(INFORMATION Opens)

Lemma activation_function_forget_gradients (j : nat) (n : node float_t) :
  activation_function (forget_gradients j n) = activation_function n.
Proof. by destruct n. Qed.

Lemma output_forget_hessian (i : nat) (n : node float_t) :
  output (forget_hessian n) i = output n i.
Proof. by destruct n. Qed.

Lemma activation_function_forget_hessian (n : node float_t) :
  activation_function (forget_hessian n) = activation_function n.
Proof. by destruct n. Qed.

(** *** They return *)

Lemma back_propagation_returns (prev_ : list (node float_t)) :
  ∀ (this : node float_t) (curr_delta : vec) (index n : nat),
    backward_ready index n (length curr_delta) this prev_ →
    ∃ res chain,
      back_propagation this prev_ curr_delta index = Ok (res, chain) ∧
      length res = n.
Proof.
  induction prev_ as [|p up IH]; intros this d index n Hready;
    destruct this as [l|l]; simpl in Hready.
  - by exists d, [input l].
  - by destruct Hready as (_ & _ & []).
  - by exists d, (input l :: p :: up).
  - destruct Hready as (Hd & (Hl & ws & Hws & Hw) & (po & Hpo & Hlen) & Hup).
    rewrite (back_propagation_fully_connected l p up d index ws po)
      by (done || lia).
    destruct (IH p
      (tabulate (upstream_delta l po (activation_function p) d) (in_size_ l))
      index n) as (res & chain & -> & Hres).
    { by rewrite length_tabulate. }
    simpl. eauto.
Qed.

Lemma back_propagation_2nd_returns (prev_ : list (node float_t)) :
  ∀ (this : node float_t) (current_delta2 : vec) (n : nat),
    backward_2nd_ready n (length current_delta2) this prev_ →
    ∃ res chain,
      back_propagation_2nd this prev_ current_delta2 = Ok (res, chain) ∧
      length res = n.
Proof.
  induction prev_ as [|p up IH]; intros this d n Hready;
    destruct this as [l|l]; simpl in Hready.
  - by exists d, [input l].
  - by destruct Hready as (_ & _ & []).
  - by exists d, (input l :: p :: up).
  - destruct Hready as (Hd & Hl & (po & Hpo & Hlen) & Hup).
    rewrite (back_propagation_2nd_fully_connected l p up d po)
      by (done || lia).
    destruct (IH p
      (tabulate (upstream_delta2 l po (activation_function p) d) (in_size_ l))
      n) as (res & chain & -> & Hres).
    { by rewrite length_tabulate. }
    simpl. eauto.
Qed.

Lemma backward_ready_2nd (prev_ : list (node float_t)) :
  ∀ (this : node float_t) (n dlen : nat),
    backward_ready 0 n dlen this prev_ → backward_2nd_ready n dlen this prev_.
Proof.
  induction prev_ as [|p up IH]; intros this n dlen Hready;
    destruct this as [l|l]; simpl in *; try done.
  - by destruct Hready as (_ & _ & []).
  - destruct Hready as (Hd & (Hl & _) & Hpo & Hup). auto.
Qed.

(** *** Chains with no input node *)

Lemma back_propagation_unterminated (prev_ : list (node float_t)) :
  ∀ (l : fully_connected_layer float_t) (curr_delta : vec) (index : nat),
    unterminated index (length curr_delta) (fully_connected l) prev_ →
    back_propagation (fully_connected l) prev_ curr_delta index
    = Fault NullDereference.
Proof.
  induction prev_ as [|p up IH]; intros l d index Hchain; simpl in Hchain.
  - destruct Hchain as (_ & (_ & ws & Hws & _) & _).
    simpl. unfold get_worker_storage. by rewrite Hws.
  - destruct Hchain as (Hd & (Hl & ws & Hws & Hw) & (po & Hpo & Hlen) & Hup).
    rewrite (back_propagation_fully_connected l p up d index ws po)
      by (done || lia).
    destruct p as [li|l0]; [by destruct up|].
    rewrite (IH l0 _ index); [done|]. by rewrite length_tabulate.
Qed.

Lemma back_propagation_2nd_unterminated (prev_ : list (node float_t)) :
  ∀ (l : fully_connected_layer float_t) (current_delta2 : vec),
    unterminated 0 (length current_delta2) (fully_connected l) prev_ →
    back_propagation_2nd (fully_connected l) prev_ current_delta2
    = Fault NullDereference.
Proof.
  induction prev_ as [|p up IH]; intros l d Hchain; simpl in Hchain; [done|].
  destruct Hchain as (Hd & (Hl & _) & (po & Hpo & Hlen) & Hup).
  rewrite (back_propagation_2nd_fully_connected l p up d po) by (done || lia).
  destruct p as [li|l0]; [by destruct up|].
  rewrite (IH l0 _); [done|]. by rewrite length_tabulate.
Qed.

(INFORMATION Closes)

WHAT YOU WILL DO: Set down again, word for word, the stretch of records from the line with "destruct this as [l|l]; simpl in *;" to the line with "induction prev_ as [|p up IH]; intros l d Hchain;", both of those lines included.

EXERCISE ANSWER:
    destruct this as [l|l]; simpl in *; try done.
  - by destruct Hready as (_ & _ & []).
  - destruct Hready as (Hd & (Hl & _) & Hpo & Hup). auto.
Qed.

(** *** Chains with no input node *)

Lemma back_propagation_unterminated (prev_ : list (node float_t)) :
  ∀ (l : fully_connected_layer float_t) (curr_delta : vec) (index : nat),
    unterminated index (length curr_delta) (fully_connected l) prev_ →
    back_propagation (fully_connected l) prev_ curr_delta index
    = Fault NullDereference.
Proof.
  induction prev_ as [|p up IH]; intros l d index Hchain; simpl in Hchain.
  - destruct Hchain as (_ & (_ & ws & Hws & _) & _).
    simpl. unfold get_worker_storage. by rewrite Hws.
  - destruct Hchain as (Hd & (Hl & ws & Hws & Hw) & (po & Hpo & Hlen) & Hup).
    rewrite (back_propagation_fully_connected l p up d index ws po)
      by (done || lia).
    destruct p as [li|l0]; [by destruct up|].
    rewrite (IH l0 _ index); [done|]. by rewrite length_tabulate.
Qed.

Lemma back_propagation_2nd_unterminated (prev_ : list (node float_t)) :
  ∀ (l : fully_connected_layer float_t) (current_delta2 : vec),
    unterminated 0 (length current_delta2) (fully_connected l) prev_ →
    back_propagation_2nd (fully_connected l) prev_ current_delta2
    = Fault NullDereference.
Proof.
  induction prev_ as [|p up IH]; intros l d Hchain; simpl in Hchain; [done|].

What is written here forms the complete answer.